### What needs to be done
Please print the entries below exactly, from the line with "Ok a (put_runtime" through the line with "on_synchronizer (ss_sync_parachain_header headers", including both of those lines and leaving out all others.

[Opening Data under study section]

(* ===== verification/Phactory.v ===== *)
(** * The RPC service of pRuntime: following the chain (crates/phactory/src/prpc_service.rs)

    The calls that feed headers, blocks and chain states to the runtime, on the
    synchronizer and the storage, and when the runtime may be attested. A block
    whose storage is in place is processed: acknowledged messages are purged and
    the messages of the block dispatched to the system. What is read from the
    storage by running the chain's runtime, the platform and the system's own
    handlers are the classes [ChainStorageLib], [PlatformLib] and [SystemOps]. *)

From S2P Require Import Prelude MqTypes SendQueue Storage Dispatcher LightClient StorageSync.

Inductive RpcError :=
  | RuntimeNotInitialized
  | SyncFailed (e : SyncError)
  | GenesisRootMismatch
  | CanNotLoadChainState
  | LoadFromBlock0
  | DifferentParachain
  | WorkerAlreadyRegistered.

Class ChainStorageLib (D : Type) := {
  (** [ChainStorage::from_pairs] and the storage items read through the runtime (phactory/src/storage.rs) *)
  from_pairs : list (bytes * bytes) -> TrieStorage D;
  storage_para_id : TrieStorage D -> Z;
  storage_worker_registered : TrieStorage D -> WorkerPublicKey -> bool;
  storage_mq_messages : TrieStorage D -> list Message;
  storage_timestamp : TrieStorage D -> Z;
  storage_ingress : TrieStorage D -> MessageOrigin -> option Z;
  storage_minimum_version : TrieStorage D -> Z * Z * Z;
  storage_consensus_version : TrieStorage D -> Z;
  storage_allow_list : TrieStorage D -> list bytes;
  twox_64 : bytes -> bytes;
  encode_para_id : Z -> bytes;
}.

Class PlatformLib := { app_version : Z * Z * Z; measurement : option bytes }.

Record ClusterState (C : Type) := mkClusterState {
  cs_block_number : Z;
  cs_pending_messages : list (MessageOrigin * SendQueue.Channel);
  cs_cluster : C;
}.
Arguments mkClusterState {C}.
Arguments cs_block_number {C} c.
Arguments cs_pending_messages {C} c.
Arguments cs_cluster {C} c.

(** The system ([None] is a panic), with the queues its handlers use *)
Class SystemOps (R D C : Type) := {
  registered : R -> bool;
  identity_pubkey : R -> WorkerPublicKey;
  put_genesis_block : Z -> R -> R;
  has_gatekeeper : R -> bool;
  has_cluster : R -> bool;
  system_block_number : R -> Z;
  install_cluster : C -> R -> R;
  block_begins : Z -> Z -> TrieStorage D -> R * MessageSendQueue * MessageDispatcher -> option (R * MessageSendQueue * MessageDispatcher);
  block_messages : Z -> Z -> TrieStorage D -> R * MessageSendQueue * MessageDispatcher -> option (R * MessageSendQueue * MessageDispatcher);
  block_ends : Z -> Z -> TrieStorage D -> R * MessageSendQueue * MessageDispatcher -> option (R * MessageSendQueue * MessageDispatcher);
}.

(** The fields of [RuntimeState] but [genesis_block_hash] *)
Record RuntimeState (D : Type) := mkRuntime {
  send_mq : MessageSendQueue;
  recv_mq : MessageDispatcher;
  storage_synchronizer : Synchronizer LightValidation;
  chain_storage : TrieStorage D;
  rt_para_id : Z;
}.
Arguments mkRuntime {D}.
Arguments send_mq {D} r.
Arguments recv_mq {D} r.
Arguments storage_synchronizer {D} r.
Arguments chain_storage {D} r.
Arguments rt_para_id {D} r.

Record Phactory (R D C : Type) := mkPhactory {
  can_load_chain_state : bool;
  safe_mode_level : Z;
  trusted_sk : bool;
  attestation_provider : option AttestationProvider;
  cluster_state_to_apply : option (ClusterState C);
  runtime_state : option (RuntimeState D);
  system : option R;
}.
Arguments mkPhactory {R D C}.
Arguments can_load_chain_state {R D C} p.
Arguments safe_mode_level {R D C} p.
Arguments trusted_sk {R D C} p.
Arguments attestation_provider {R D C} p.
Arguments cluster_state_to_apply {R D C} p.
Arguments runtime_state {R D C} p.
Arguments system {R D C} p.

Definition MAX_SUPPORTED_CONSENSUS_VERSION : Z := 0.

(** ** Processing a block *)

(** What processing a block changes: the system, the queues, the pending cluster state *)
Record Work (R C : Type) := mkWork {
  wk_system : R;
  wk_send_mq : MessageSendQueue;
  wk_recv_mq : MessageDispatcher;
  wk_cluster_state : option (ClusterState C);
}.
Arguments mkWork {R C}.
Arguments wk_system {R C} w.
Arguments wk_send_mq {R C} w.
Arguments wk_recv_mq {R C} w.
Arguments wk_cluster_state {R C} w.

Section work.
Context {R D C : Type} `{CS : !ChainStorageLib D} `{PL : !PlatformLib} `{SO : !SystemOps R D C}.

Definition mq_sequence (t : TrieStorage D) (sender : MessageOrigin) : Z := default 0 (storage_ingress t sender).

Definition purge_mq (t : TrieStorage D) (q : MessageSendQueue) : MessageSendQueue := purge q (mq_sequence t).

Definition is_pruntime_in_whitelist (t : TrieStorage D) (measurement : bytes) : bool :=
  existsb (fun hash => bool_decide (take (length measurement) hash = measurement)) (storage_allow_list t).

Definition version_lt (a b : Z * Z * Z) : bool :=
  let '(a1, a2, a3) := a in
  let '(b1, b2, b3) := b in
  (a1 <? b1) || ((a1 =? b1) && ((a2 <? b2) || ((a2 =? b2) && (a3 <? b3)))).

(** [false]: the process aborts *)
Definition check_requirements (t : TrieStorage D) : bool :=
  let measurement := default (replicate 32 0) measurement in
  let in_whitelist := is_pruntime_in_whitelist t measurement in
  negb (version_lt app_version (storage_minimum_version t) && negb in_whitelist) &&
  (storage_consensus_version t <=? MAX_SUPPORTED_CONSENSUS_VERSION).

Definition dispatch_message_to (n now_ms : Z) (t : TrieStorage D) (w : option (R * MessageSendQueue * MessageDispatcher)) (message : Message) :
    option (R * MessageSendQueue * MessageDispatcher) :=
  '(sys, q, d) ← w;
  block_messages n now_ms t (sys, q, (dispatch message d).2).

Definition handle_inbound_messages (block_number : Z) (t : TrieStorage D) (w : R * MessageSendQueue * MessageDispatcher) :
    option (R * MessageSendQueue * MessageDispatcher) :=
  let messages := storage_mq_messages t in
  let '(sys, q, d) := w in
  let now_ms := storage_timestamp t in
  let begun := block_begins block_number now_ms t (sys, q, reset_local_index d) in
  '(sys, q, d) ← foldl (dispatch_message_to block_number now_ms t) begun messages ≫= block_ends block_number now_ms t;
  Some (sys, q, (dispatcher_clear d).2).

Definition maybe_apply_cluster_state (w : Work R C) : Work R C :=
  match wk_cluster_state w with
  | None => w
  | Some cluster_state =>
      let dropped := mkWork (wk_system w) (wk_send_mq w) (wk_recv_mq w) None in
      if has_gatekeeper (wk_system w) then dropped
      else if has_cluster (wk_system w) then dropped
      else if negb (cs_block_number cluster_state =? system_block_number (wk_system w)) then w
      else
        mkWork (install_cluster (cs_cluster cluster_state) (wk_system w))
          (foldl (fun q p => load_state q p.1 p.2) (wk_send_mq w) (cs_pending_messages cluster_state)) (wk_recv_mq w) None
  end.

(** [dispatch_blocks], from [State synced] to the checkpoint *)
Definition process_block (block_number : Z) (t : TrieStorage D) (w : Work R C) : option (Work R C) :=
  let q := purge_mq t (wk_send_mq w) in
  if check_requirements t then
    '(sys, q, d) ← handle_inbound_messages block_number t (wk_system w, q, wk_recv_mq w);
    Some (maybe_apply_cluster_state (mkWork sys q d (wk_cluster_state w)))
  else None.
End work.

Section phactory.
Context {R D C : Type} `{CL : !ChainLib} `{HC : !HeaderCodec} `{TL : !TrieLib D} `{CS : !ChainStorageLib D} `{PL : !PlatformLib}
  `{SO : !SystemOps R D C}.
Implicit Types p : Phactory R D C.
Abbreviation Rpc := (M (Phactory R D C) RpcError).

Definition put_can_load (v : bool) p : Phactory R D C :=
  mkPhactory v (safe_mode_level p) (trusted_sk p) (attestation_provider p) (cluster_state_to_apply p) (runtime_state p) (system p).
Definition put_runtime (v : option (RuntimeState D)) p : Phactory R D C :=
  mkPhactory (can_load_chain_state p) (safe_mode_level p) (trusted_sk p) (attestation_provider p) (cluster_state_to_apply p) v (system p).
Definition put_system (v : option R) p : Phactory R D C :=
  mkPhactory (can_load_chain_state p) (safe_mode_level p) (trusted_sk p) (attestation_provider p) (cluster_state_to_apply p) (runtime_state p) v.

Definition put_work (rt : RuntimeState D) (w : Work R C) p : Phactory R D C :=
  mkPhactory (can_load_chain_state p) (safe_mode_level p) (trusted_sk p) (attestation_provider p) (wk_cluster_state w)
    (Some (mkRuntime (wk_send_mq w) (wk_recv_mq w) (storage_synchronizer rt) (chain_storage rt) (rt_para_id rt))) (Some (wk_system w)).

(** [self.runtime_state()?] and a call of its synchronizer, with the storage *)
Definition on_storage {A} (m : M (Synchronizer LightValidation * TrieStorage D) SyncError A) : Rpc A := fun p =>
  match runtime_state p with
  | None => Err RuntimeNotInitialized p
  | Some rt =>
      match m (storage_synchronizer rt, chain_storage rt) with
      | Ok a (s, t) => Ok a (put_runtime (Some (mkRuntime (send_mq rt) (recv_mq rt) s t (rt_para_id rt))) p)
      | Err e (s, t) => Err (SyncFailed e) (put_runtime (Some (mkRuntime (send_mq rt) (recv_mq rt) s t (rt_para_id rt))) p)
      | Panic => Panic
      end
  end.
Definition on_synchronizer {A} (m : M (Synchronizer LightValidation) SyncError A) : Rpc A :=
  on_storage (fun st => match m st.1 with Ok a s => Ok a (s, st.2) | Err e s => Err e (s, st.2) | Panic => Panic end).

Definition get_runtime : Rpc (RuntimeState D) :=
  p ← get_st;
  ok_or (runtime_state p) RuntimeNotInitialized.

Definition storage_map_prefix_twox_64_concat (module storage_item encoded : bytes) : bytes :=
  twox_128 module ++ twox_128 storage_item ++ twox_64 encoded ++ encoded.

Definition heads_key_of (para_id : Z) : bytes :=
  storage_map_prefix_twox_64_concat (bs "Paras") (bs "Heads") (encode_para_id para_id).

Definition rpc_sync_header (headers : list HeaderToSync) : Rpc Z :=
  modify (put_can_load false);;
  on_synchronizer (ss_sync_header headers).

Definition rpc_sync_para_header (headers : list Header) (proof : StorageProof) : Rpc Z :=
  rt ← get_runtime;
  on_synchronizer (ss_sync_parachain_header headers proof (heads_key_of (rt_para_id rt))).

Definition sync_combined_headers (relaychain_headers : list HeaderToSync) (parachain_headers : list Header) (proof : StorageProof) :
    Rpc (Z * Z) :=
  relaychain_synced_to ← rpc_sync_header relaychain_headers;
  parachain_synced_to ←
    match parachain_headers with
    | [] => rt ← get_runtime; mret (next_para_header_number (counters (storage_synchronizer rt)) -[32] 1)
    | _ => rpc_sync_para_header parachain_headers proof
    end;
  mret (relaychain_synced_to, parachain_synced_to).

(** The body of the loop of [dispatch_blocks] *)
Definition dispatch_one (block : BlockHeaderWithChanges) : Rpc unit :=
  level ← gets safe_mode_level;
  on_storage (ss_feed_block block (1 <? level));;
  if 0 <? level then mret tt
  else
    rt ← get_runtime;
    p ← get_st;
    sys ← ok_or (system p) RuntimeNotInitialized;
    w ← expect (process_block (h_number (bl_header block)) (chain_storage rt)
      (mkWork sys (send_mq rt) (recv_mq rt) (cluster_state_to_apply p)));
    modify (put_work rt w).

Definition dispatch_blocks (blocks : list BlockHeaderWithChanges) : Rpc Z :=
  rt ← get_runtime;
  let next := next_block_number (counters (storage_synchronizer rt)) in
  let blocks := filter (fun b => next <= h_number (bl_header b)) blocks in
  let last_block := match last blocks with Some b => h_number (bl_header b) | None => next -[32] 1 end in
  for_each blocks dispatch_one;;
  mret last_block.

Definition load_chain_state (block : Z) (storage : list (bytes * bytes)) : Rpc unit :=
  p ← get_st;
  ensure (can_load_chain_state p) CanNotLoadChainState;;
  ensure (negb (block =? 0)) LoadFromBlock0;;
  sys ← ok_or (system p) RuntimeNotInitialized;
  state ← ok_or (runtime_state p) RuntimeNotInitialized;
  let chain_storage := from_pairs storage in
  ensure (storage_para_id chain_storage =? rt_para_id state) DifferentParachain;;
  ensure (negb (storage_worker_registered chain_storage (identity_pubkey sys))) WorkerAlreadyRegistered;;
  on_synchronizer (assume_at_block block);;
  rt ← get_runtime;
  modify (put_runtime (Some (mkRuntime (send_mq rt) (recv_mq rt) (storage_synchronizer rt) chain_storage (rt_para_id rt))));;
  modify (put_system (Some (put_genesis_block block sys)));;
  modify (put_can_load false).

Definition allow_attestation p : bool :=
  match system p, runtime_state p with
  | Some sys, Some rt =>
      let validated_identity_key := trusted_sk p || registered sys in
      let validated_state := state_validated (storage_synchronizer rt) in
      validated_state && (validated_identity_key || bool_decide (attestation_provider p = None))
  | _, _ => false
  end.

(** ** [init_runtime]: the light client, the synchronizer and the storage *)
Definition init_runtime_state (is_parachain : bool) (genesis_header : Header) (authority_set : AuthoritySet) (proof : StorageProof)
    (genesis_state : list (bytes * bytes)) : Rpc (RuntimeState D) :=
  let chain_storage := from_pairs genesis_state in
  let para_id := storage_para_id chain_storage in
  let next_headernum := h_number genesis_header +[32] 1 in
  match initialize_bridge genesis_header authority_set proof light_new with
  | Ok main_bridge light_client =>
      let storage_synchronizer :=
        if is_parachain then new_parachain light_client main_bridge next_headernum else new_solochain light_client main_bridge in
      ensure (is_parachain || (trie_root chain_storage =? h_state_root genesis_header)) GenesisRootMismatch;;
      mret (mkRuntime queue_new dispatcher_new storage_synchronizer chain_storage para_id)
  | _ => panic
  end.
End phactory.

[Closing Data under study section]

### Written reply
      | Ok a (s, t) => Ok a (put_runtime (Some (mkRuntime (send_mq rt) (recv_mq rt) s t (rt_para_id rt))) p)
      | Err e (s, t) => Err (SyncFailed e) (put_runtime (Some (mkRuntime (send_mq rt) (recv_mq rt) s t (rt_para_id rt))) p)
      | Panic => Panic
      end
  end.
Definition on_synchronizer {A} (m : M (Synchronizer LightValidation) SyncError A) : Rpc A :=
  on_storage (fun st => match m st.1 with Ok a s => Ok a (s, st.2) | Err e s => Err e (s, st.2) | Panic => Panic end).

Definition get_runtime : Rpc (RuntimeState D) :=
  p ← get_st;
  ok_or (runtime_state p) RuntimeNotInitialized.

Definition storage_map_prefix_twox_64_concat (module storage_item encoded : bytes) : bytes :=
  twox_128 module ++ twox_128 storage_item ++ twox_64 encoded ++ encoded.

Definition heads_key_of (para_id : Z) : bytes :=
  storage_map_prefix_twox_64_concat (bs "Paras") (bs "Heads") (encode_para_id para_id).

Definition rpc_sync_header (headers : list HeaderToSync) : Rpc Z :=
  modify (put_can_load false);;
  on_synchronizer (ss_sync_header headers).

Definition rpc_sync_para_header (headers : list Header) (proof : StorageProof) : Rpc Z :=
  rt ← get_runtime;
  on_synchronizer (ss_sync_parachain_header headers proof (heads_key_of (rt_para_id rt))).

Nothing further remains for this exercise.